Over 550 book reviews with full author links

16 February 2014

Barry Eisler: Graveyard of Memories

Click to see in Amazon
Birth of an Assassin
John Rain is a legendary assassin created by Barry Eisler. This time, similar to other authors who have created legendary fictional heroes (Lee Child/Jack Reacher, Daniel Silva/Gabriel Allon, Vince Flynn/Mitch Rapp) Eisler takes us back to the early days when the hero was learning his "trade". In 1972 John Rain was just twenty and trying to find his way in a world that found it difficult to accept a part Japanese/American who was  fresh from the killing fields of Indo-China.
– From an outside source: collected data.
(** [copy_file_or_directory] *)
Definition copy_file_or_directory (source_path destination_path : path_like)
    (overwrite : bool) (ignore_patterns : option (list string)) : action unit :=
  let source_path := Path_of source_path in
  bind (ask (path_exists source_path)) (λ source_exists,
  if negb source_exists then
    raise (FileNotFoundError ("Source does not exist: " ++ to_str source_path))
  else
    bind (ask (is_file source_path)) (λ source_is_file,
    if source_is_file
    then copy_file (PPath source_path) destination_path overwrite
    else copy_directory (PPath source_path) destination_path ignore_patterns)).

(** [create_directory_safely] *)
Definition create_directory_safely (directory_path : path_like) (overwrite : bool) :
    action Path :=
  let directory_path := Path_of directory_path in
  bind (ask (path_exists directory_path)) (λ already_there,
  bind (if already_there then
          if negb overwrite then
            raise (FileExistsError
                     ("Directory already exists: " ++ to_str directory_path))
          else remove_directory (PPath directory_path) false
        else ret tt) (λ _,
  bind (ensure_directory_exists (PPath directory_path)) (λ _,
  ret directory_path))).

(** [rename_subdirectory] *)
Definition rename_subdirectory (parent_directory : path_like)
    (old_name new_name : string) (overwrite : bool) : action unit :=
  let parent_directory := Path_of parent_directory in
  let old_path := joinpath parent_directory old_name in
  let new_path := joinpath parent_directory new_name in
  bind (ask (path_exists old_path)) (λ old_there,
  if negb old_there then
    raise (FileNotFoundError
             ("Source directory does not exist: " ++ to_str old_path))
  else
    bind (ask (path_exists new_path)) (λ new_there,
    bind (if new_there then
            if negb overwrite then
              raise (FileExistsError
                       ("Destination directory already exists: " ++ to_str new_path))
            else
              try_except (remove_directory (PPath new_path) false)
                (λ error, bind (log (RemoveExistingError (to_str new_path) error))
                               (λ _, raise error))
          else ret tt) (λ _,
    try_except_OSError (prim (rename old_path new_path))
      (try_except
         (bind (prim (copytree (PPath old_path) (PPath new_path) None false)) (λ _,
          remove_directory (PPath old_path) false))
         (λ error,
            bind (ask (path_exists new_path)) (λ new_left,
            bind (if new_left
                  then try_except (remove_directory (PPath new_path) false)
                                  (λ _, ret tt)
                  else ret tt) (λ _,
            bind (log (RenameError (to_str old_path) (to_str new_path) error)) (λ _,
            raise error)))))))).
Settling temporarily in Tokyo he takes a job for the CIA delivering cash to corrupt parts of the Japanese administration. In his spare time Rain learns Judo to black belt level to augment his already considerable wrestling skills. One day one of his bag swaps goes wrong and he is confronted, and defeats some thugs and comes up against vengeance from most powerful gang in Japan, the Yakuza. Things get worse when the Yakuza send one of their most skilled Judo operators to eliminate Rain.

Rain goes into hiding in a back-street "Love Hotel" and meets Sayaka, a tough, beautiful enigmatic ethnic Korean woman confined to a wheelchair. To survive he makes a pact with the CIA to take out a high-profile target in exchange for information about his pursuers. Rain is resourceful and dangerous but still immature and sensitive and has not yet acquired all of the tradecraft and skills which will keep him alive in his newly found dark profession. As Rain tangles with the Yakuza and the CIA, with Sayaka's life is in danger Rain has to cope with more than he is prepared for.
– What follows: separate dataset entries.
(** The server's loop over the chunks: only sends; when it completes, the
    chunks left once each, in order, numbered from [seq_num + i] on. *)
Lemma send_all_trace (chunks : list bytes) (i total : nat) (seq_num : Z)
    (to : address) (sid : json) (env : list bool)
    (ok : bool) (tr : list event) (env' : list bool) :
  send_all chunks i total seq_num to sid env = (ok, tr, env') ->
  Forall is_send tr
  /\ (ok = true ->
      map tx_data (sent tr) = chunks
      /\ map tx_seq (sent tr)
         = map (fun j => JInt (seq_num + Z.of_nat j)) (seq i (length chunks))
      /\ map tx_type (sent tr)
         = map (fun j => chunk_type j total) (seq i (length chunks))).
Proof.
  revert i env ok tr env'.
  induction chunks as [|c chunks IH]; intros i env ok tr env' E.
  - simpl in E. injection E as <- <- <-. simpl. auto.
  - cbn [send_all] in E.
    destruct (send_attempts 5 _ env) as [[ok1 tr1] env1] eqn:E1.
    destruct (send_attempts_trace _ _ _ _ _ _ E1) as [F1 S1].
    destruct ok1.
    + destruct (send_all chunks (S i) total seq_num to sid env1)
        as [[ok2 tr2] env2] eqn:E2.
      injection E as <- <- <-.
      destruct (IH _ _ _ _ _ E2) as [F2 S2].
      split; [apply Forall_app; auto|].
      intros Hok. destruct (S2 Hok) as (D & Q & T).
      rewrite sent_app, S1. simpl. now rewrite D, Q, T.
    + injection E as <- <- <-. split; [exact F1 | discriminate].
Qed.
What I really liked about this book was Barry Eisler's absorption of the story into the rapidly changing post-war world of Tokyo in the early 70's. We lived for a couple of years in Tokyo in the early 80's and I could identify closely with a lot of the environment that still survived at that time, especially in the backstreets. The places, the people and the urban landscape were so familiar to me and so well drawn.
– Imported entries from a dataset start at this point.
(** C9: the header documents that with [RTC_TICK_DOES_WAKEUP] clear only
    an alarm wakes the chip, but [RTC_ISR] never reads that bit.  Here the
    bit is clear and both alarms are disabled; the tick sets [RTC_TICK]
    alone and still clears every low-power bit of the saved status
    register, so the chip wakes up. *)
Theorem RTC_ISR_bare_tick_wakes :
  Z.land (rtc_status rtc_no_alarm) RTC_TICK_DOES_WAKEUP = 0 /\
  rtc_status (fst (RTC_ISR 2 240 2 240 rtc_no_alarm)) = RTC_TICK /\
  snd (RTC_ISR 2 240 2 240 rtc_no_alarm) = 0.
Proof. vm_compute. repeat split. Qed.

(** C10, as stated, fails: a structure with [tm_year] below 1973 is
    rejected before anything is written, so its [tm_yday] of 400 is not
    overwritten. *)
Lemma rtc_epoch_rejected_keeps_yday :
  (366 <? tm_yday tm_year_1970_yday_400) = true /\
  rtc_epoch (Some tm_year_1970_yday_400) = Done (0, Some tm_year_1970_yday_400) /\
  ~ (exists e tb', rtc_epoch (Some tm_year_1970_yday_400) = Done (e, Some tb') /\
                   tm_yday tb' <> tm_yday tm_year_1970_yday_400).
Proof.
  split; [reflexivity|]. split; [reflexivity|].
  intros (e & tb' & H & Hne). vm_compute in H. injection H as _ <-.
  apply Hne. reflexivity.
Qed.

(** C10 (amended): for a structure that [rtc_epoch] accepts ([tm_year] at
    least 1973), a [tm_yday] above 366 is replaced by 0, and a [tm_yday]
    that is then 0 while [tm_mday] or [tm_mon] is positive is overwritten
    with the value recomputed from the month and the day (the month table
    reaches months 0..12); otherwise [tm_yday] is kept.  Every other field
    of the structure is left unchanged. *)
Theorem rtc_epoch_frame tb :
  1973 <= tm_year tb ->
  (yday_is_recomputed tb = true -> 0 <= tm_mon tb <= 12) ->
  exists e tb',
    rtc_epoch (Some tb) = Done (e, Some tb') /\
    tm_yday tb' = resolved_yday tb /\
    tm_sec tb' = tm_sec tb /\ tm_min tb' = tm_min tb /\
    tm_hour tb' = tm_hour tb /\ tm_mday tb' = tm_mday tb /\
    tm_mon tb' = tm_mon tb /\ tm_year tb' = tm_year tb /\
    tm_wday tb' = tm_wday tb /\ tm_isdst tb' = tm_isdst tb.
Proof.
  intros Hy Hmon. rewrite rtc_epoch_accepted by exact Hy.
  unfold resolved_yday, yday_is_recomputed in *. cbv zeta in *.
  destruct (366 <? tm_yday tb);
    cbn [set_tm_yday tm_yday tm_mday tm_mon] in *;
    match goal with
    | |- context [if ?c then bind _ _ else _] => destruct c eqn:Hc
    end;
    try (rewrite rtc_calculate_yday_spec
           by (cbn [set_tm_yday tm_mon]; apply Hmon; reflexivity));
    cbn [bind set_tm_yday tm_mon tm_mday];
    do 2 eexists; (split; [reflexivity|]);
    cbn [set_tm_yday tm_sec tm_min tm_hour tm_mday tm_mon tm_year tm_wday
         tm_yday tm_isdst];
    repeat split; reflexivity.
Qed.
I have read a lot of books about fictional assassins but John Rain is one of the most thoughtful, sensitive and personable characters in that kind of dark world. Some of the early days stories by other authors I mentioned at the start of the review were no more than sidetracks to keep the character alive. This one was essential to tell us more about where Rain came from and how he evolved into the complex character he eventually becomes. If you like this kind of thriller then it is a must read.